Yiqi Hou of Berkeley CA (US)

NEURAL NETWORKS FOR EMBEDDED DEVICES - A simplified explanation of the abstract

This abstract first appeared for US patent application 20240296330 titled 'NEURAL NETWORKS FOR EMBEDDED DEVICES

The abstract describes a neural network architecture designed to reduce the processing load for implementing the network, making it suitable for reduced-bit processing devices. The architecture limits the number of bits used for processing to prevent data overflow and may modify the number of bits used to represent inputs and filter masks to ensure the output does not exceed the processor's capacity. Additionally, the network may incorporate a "starconv" structure to balance processing requirements and learn from the context of nearby nodes.
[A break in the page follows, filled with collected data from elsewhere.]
Definition parse_exponent (s : jsstring) : option (Z * jsstring) :=
  match s with
  | c :: r =>
      if (c =? 101) || (c =? 69) then
        let (sgn, r1) :=
          match r with
          | d :: r' => if d =? 43 then (1%Z, r')
                       else if d =? 45 then ((-1)%Z, r') else (1%Z, r)
          | [] => (1%Z, r)
          end in
        let (ds, r2) := span_digits r1 in
        if is_nil ds then None else Some ((sgn * digits_value ds)%Z, r2)
      else Some (0%Z, s)
  | [] => Some (0%Z, [])
  end.

Definition parse_number (s : jsstring) : option (json * jsstring) :=
  let (sgn, s1) :=
    match s with
    | c :: r => if c =? 45 then ((-1)%Z, r) else (1%Z, s)
    | [] => (1%Z, s)
    end in
  let (int, s2) := span_digits s1 in
  match int with
  | [] => None
  | c :: more =>
      if (c =? 48) && negb (is_nil more) then None
      else
        match parse_fraction s2 with
        | None => None
        | Some (frac, s3) =>
            match parse_exponent s3 with
            | None => None
            | Some (ex, s4) =>
                Some (JNum (sgn * digits_value (int ++ frac))
                           (ex - Z.of_nat (List.length frac)), s4)
            end
        end
  end.

(** After the opening quote; [acc] holds the code units read, last first. *)
Fixpoint parse_string_body (s acc : jsstring) : option (jsstring * jsstring) :=
  match s with
  | [] => None
  | c :: r =>
      if c =? 34 then Some (rev acc, r)
      else if c =? 92 then
        match r with
        | [] => None
        | e :: r' =>
            if e =? 34 then parse_string_body r' (34 :: acc)
            else if e =? 92 then parse_string_body r' (92 :: acc)
            else if e =? 47 then parse_string_body r' (47 :: acc)
            else if e =? 98 then parse_string_body r' (8 :: acc)
            else if e =? 102 then parse_string_body r' (12 :: acc)
            else if e =? 110 then parse_string_body r' (10 :: acc)
            else if e =? 114 then parse_string_body r' (13 :: acc)
            else if e =? 116 then parse_string_body r' (9 :: acc)
            else if e =? 117 then
              match r' with
              | a :: b :: x :: y :: r'' =>
                  match hex4 a b x y with
                  | Some u => parse_string_body r'' (u :: acc)
                  | None => None
                  end
              | _ => None
              end
            else None
        end
      else if c <? 32 then None
      else parse_string_body r (c :: acc)
  end.

Fixpoint strip_prefix (p s : jsstring) : option jsstring :=
  match p, s with
  | [], _ => Some s
  | a :: p', b :: s' => if a =? b then strip_prefix p' s' else None
  | _ :: _, [] => None
  end.

Section Containers.
(** The parser of values, one nesting level down. *)
Variable parse_inner : jsstring -> option (json * jsstring).
Lemma parseElement_total (m : Match) (tagStr : string) :
  exists el, parseElement m tagStr = Returns el.
Proof.
  unfold parseElement.
  edestruct parseAttributes_total as [l ->]; [|simpl; eauto]. lia.
Qed.

(** The outer loop ends within its bound. *)
Lemma parseTags_total (fuel : nat) :
  forall pr s,
    String.length s < fuel ->
    exists els, parseTags fuel pr s = Returns els.
Proof.
  induction fuel as [|fuel IH]; intros pr s Hlen; [lia|]. simpl.
  destruct (exec tagStringRegex pr s) as [m|] eqn:E; [|now exists []].
  pose proof (exec_progress _ _ _ E) as Hp.
  change (minLen tagStringRegex) with 3 in Hp.
  apply exec_sound in E as (sk & pr' & s' & _ & E).
  destruct (tag_match _ _ E) as (c & w & tail & -> & _).
  destruct (IH (endPrev m) (endRest m)) as [els Hels]; [lia|].
  destruct (isEndTag (String c w)).
  - eauto.
  - destruct (parseElement_total m (String c w)) as [el ->].
    rewrite Hels. simpl. eauto.
Qed.

(** [parseElements] returns for every input: no fault, and the loop
    bound of the embedding is not reached. *)
Lemma parseElements_total (htmlString : string) :
  exists els, parseElements htmlString = Returns els.
Proof. apply parseTags_total. lia. Qed.
(** The transcript block when it completes: the file holds exactly the
    transcript, and no file operation failed. *)
Lemma save_transcript_ok (question : string) (docs : list Document)
    (answer : string) w w' :
  save_transcript question docs answer w = (inr tt, w') ->
  files w' = <[output_path := transcript question docs answer]> (files w) /\
  (forall j, j < length docs + 6 ->
             exists op, io_fault (io_clock w + j) op = None).
Proof.
  unfold save_transcript, with_open_w, bind, open_w, close, file_op.
  destruct (io_fault (io_clock w) (OpOpenW output_path)) as [d0|] eqn:Ho;
    [discriminate|].
  destruct (for_each _ _ _) as [rb w1] eqn:Hb.
  destruct (io_fault (io_clock w1) (OpClose output_path)) as [dc|] eqn:Hc;
    [discriminate|].
  intros [= -> <-]. simpl.
  apply for_each_write_ok in Hb as (Hx & Hclk & Ht & Hfs & Hj).
  cbn [files io_clock ext trace] in *.
  pose proof (transcript_writes_length question docs answer) as Hlen.
  split.
  - rewrite (Hfs ""); [|now rewrite lookup_insert_eq].
    rewrite insert_insert_eq, append_empty_l, concat_transcript_writes.
    reflexivity.
  - intros j Hlt. destruct j as [|j].
    + exists (OpOpenW output_path). now rewrite Nat.add_0_r.
    + destruct (Nat.eq_dec j (length docs + 4)) as [->|Hne].
      * exists (OpClose output_path).
        rewrite Hclk, Hlen in Hc.
        now replace (io_clock w + S (length docs + 4))
          with (S (io_clock w) + (length docs + 4)) by lia.
      * destruct (Hj j) as [op Hop]; [rewrite Hlen; lia|]. exists op.
        now replace (io_clock w + S j) with (S (io_clock w) + j) by lia.
Qed.

End Runs.

(** ** Runs of [generate_step] *)

Section GenerateRuns.

Context {PromptValue Ext : Type} {rt : Runtime}.
Implicit Types (w : World PromptValue Ext) (e : exn).

Lemma for_each_map {A B : Type} (f : A -> B)
    (g : B -> M PromptValue Ext unit) (xs : list A) w :
  for_each (fun x => g (f x)) xs w = for_each g (map f xs) w.
Proof.
  revert w. induction xs as [|x xs IH]; intros w; simpl; [reflexivity|].
  unfold bind. destruct (g (f x) w) as [[e|[]] w1]; [reflexivity|apply IH].
Qed.

Lemma for_each_ext {A : Type} (f g : A -> M PromptValue Ext unit)
    (xs : list A) w :
  (forall x w0, f x w0 = g x w0) -> for_each f xs w = for_each g xs w.
Proof.
  intros Hfg. revert w. induction xs as [|x xs IH]; intros w; simpl;
    [reflexivity|].
  unfold bind. rewrite Hfg.
  destruct (g x w) as [[e|[]] w1]; [reflexivity|apply IH].
Qed.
  • Neural network architecture designed for reduced-bit processing devices
  • Limits the number of bits used for processing to prevent data overflow
  • Modifies the number of bits used for inputs and filter masks to avoid exceeding processor capacity
  • Incorporates a "starconv" structure to balance processing requirements and learn from nearby nodes
  • Suitable for implementing neural networks on devices with limited processing capabilities

Potential Applications: - Implementing neural networks on devices with reduced processing capabilities - Enhancing the efficiency of neural network processing on low-power devices

Problems Solved: - Preventing data overflow during neural network processing - Adapting neural networks for use on reduced-bit processing devices

Benefits: - Improved efficiency of neural network processing on low-power devices - Enhanced performance of neural networks with limited processing capabilities

Commercial Applications: Title: "Efficient Neural Network Architecture for Low-Power Devices" This technology could be utilized in: - Mobile devices - IoT devices - Wearable technology - Edge computing applications

Questions about the technology: 1. How does the "starconv" structure help balance processing requirements in the neural network? 2. What are the specific modifications made to the number of bits used for inputs and filter masks in the architecture?


Original Abstract Submitted

a neural network architecture is used that reduces the processing load of implementing the neural network. this network architecture may thus be used for reduced-bit processing devices. the architecture may limit the number of bits used for processing and reduce processing to prevent data overflow at individual calculations of the neural network. to implement this architecture, the number of bits used to represent inputs at levels of the network and the related filter masks may also be modified to ensure the number of bits of the output does not overflow the resulting capacity of the reduced-bit processor. to additionally reduce the load for such a network, the network may implement a “starconv” structure that permits the incorporation of nearby nodes in a layer to balance processing requirements and permit the network to learn from context of other nodes.